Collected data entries
--------------------------------

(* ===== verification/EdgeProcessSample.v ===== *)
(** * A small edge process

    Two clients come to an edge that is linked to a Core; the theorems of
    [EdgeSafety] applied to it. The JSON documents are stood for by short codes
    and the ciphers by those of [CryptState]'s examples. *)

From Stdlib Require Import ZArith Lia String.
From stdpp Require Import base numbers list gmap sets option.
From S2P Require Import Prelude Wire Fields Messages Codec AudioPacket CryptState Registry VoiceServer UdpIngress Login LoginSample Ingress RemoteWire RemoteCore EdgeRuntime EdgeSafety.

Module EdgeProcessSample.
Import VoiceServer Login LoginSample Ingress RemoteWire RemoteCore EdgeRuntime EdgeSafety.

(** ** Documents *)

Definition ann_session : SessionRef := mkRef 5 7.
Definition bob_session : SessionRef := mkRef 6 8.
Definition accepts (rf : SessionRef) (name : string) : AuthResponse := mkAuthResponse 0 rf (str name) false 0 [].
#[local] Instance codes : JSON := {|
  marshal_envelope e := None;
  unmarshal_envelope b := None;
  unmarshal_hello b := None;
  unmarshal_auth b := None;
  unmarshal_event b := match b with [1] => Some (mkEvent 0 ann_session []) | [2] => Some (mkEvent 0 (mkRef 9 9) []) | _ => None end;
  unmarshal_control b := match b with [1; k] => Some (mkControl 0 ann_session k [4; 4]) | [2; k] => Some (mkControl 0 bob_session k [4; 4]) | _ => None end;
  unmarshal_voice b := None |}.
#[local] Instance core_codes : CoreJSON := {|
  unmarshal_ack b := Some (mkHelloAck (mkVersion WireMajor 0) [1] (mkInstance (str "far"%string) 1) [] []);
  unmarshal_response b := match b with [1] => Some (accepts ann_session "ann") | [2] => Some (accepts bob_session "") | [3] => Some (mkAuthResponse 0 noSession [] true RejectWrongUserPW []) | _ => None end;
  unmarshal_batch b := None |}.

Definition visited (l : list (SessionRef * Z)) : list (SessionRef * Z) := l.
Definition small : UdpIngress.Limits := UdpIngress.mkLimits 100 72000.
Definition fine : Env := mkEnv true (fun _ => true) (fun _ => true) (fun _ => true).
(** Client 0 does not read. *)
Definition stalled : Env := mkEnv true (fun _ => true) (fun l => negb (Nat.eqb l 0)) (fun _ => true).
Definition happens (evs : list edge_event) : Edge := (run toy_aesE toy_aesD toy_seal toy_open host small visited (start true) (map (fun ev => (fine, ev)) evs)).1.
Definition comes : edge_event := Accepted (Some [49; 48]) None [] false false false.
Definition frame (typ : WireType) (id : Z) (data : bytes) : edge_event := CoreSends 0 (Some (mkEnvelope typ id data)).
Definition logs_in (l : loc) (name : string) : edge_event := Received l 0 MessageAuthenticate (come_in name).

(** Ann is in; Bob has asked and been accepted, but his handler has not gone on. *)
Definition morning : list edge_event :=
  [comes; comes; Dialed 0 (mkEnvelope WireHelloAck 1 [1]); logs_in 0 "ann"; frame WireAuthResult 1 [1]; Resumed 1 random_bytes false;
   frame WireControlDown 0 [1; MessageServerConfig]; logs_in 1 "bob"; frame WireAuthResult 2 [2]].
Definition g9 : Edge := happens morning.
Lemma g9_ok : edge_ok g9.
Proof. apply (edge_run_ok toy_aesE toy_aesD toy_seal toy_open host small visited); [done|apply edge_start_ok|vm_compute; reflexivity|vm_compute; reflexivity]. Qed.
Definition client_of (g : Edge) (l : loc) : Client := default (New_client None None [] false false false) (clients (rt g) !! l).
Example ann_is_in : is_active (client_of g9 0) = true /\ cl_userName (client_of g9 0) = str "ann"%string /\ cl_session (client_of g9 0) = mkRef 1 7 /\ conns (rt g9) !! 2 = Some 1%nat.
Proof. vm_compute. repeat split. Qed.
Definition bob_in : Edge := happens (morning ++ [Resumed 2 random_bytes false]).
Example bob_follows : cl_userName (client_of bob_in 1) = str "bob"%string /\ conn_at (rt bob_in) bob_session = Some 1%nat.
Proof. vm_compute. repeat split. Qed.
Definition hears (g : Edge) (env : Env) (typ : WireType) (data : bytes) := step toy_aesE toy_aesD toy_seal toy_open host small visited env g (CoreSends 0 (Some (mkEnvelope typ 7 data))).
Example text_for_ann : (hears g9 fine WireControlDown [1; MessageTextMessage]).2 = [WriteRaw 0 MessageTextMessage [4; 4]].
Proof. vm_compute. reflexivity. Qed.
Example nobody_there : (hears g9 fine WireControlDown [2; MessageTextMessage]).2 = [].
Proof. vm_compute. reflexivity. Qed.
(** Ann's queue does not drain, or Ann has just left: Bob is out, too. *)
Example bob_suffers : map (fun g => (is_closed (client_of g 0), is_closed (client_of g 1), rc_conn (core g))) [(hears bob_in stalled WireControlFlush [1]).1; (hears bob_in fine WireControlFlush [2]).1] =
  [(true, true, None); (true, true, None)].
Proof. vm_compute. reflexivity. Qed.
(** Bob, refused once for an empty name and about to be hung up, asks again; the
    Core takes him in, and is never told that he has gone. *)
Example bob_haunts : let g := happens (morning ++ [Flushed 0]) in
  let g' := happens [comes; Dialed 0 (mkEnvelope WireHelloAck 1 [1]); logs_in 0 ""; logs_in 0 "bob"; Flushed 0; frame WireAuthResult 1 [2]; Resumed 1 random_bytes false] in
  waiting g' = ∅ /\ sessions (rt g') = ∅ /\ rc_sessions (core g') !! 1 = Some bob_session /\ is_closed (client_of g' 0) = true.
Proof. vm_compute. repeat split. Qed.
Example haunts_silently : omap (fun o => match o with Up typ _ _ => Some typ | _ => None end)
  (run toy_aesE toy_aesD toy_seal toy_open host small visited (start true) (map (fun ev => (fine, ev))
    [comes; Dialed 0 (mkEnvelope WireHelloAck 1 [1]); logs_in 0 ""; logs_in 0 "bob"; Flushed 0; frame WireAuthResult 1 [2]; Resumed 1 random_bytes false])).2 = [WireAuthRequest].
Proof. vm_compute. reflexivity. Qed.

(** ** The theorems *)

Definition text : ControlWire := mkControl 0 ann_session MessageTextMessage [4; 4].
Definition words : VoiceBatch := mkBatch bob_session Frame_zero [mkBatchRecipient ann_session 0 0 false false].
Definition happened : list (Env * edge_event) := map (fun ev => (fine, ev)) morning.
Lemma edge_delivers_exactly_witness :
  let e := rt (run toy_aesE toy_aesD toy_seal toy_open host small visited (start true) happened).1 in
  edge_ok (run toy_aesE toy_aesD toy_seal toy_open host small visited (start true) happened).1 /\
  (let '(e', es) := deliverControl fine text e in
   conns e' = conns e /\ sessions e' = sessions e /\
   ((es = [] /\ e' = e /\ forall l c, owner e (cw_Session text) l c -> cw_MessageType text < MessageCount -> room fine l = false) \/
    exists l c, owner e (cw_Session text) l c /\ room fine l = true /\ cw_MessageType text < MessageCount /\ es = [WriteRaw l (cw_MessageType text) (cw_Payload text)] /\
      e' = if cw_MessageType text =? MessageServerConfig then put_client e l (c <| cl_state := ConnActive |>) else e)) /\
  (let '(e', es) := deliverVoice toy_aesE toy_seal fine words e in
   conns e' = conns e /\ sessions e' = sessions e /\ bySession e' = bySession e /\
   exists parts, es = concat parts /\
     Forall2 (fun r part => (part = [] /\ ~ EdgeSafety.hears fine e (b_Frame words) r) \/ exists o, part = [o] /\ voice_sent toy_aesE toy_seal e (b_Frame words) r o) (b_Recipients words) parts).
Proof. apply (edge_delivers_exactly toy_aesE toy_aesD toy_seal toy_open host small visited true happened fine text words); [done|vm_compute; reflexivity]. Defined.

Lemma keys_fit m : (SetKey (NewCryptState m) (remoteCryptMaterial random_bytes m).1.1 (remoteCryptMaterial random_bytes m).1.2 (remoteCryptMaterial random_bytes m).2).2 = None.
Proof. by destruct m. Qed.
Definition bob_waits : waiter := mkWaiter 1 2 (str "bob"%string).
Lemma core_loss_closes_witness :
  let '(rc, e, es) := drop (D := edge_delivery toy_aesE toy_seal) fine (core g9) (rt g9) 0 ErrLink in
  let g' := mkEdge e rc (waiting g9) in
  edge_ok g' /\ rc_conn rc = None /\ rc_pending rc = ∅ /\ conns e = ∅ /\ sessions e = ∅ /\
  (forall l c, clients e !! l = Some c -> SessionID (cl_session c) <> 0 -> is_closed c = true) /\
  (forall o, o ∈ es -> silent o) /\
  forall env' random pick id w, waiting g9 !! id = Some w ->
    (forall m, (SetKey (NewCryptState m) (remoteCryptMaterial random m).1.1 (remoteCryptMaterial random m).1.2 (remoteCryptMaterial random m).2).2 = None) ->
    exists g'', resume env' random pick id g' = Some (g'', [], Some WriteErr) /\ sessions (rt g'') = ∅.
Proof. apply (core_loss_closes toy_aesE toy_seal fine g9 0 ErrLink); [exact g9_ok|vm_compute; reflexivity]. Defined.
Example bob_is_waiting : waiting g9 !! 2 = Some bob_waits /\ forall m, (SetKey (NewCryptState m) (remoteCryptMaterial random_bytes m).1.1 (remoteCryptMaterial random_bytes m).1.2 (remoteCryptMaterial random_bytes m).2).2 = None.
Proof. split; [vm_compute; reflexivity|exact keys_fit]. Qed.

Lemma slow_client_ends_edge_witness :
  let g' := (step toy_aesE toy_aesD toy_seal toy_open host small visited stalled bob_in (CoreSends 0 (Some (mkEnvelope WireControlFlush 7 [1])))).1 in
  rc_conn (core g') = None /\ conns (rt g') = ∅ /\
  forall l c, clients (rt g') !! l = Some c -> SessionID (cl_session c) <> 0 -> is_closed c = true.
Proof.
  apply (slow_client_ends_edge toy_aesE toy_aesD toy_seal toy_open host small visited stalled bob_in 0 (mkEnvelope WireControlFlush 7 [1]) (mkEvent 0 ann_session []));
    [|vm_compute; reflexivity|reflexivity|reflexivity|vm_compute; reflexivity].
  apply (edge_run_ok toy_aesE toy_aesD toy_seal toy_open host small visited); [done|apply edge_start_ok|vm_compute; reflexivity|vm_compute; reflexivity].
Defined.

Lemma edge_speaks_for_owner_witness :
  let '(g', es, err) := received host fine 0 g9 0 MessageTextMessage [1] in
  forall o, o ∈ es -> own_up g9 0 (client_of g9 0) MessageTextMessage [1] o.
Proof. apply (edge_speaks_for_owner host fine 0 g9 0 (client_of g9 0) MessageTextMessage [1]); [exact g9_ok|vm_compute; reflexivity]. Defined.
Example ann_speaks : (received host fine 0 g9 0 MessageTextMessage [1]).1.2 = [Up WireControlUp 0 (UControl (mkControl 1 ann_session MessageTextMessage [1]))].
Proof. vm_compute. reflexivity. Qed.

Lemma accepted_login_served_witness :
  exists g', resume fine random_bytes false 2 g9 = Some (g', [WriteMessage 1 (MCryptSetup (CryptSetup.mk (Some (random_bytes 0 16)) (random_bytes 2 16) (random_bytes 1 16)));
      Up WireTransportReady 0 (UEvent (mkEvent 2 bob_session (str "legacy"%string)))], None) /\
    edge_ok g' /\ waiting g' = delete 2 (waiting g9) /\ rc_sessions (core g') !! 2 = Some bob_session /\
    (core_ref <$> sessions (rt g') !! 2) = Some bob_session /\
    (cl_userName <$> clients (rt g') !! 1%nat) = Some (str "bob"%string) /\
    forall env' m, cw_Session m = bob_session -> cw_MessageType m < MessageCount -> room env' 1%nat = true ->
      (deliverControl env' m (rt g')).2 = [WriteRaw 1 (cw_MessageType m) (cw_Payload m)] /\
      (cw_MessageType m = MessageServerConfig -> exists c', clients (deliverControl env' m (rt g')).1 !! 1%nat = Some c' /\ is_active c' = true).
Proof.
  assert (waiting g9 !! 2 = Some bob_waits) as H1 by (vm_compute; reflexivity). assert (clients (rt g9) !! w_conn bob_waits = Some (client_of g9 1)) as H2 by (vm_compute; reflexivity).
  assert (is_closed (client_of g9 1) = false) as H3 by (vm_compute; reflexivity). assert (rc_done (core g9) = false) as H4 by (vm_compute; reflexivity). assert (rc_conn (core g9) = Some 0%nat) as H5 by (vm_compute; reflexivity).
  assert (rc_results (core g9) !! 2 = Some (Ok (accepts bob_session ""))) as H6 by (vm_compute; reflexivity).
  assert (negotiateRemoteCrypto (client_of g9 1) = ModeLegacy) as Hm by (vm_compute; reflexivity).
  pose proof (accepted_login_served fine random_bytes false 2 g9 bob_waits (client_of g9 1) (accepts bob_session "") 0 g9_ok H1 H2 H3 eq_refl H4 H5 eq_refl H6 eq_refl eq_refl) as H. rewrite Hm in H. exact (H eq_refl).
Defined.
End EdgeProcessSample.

--------------------------------

§ ASSIGNED TASK
Give back the entries above exactly as they are, from their first line through the line that contains "From stdpp Require", both included, with nothing else.

§ SOLUTION FOR THIS PROBLEM
(* ===== verification/EdgeProcessSample.v ===== *)
(** * A small edge process

    Two clients come to an edge that is linked to a Core; the theorems of
    [EdgeSafety] applied to it. The JSON documents are stood for by short codes
    and the ciphers by those of [CryptState]'s examples. *)

From Stdlib Require Import ZArith Lia String.
From stdpp Require Import base numbers list gmap sets option.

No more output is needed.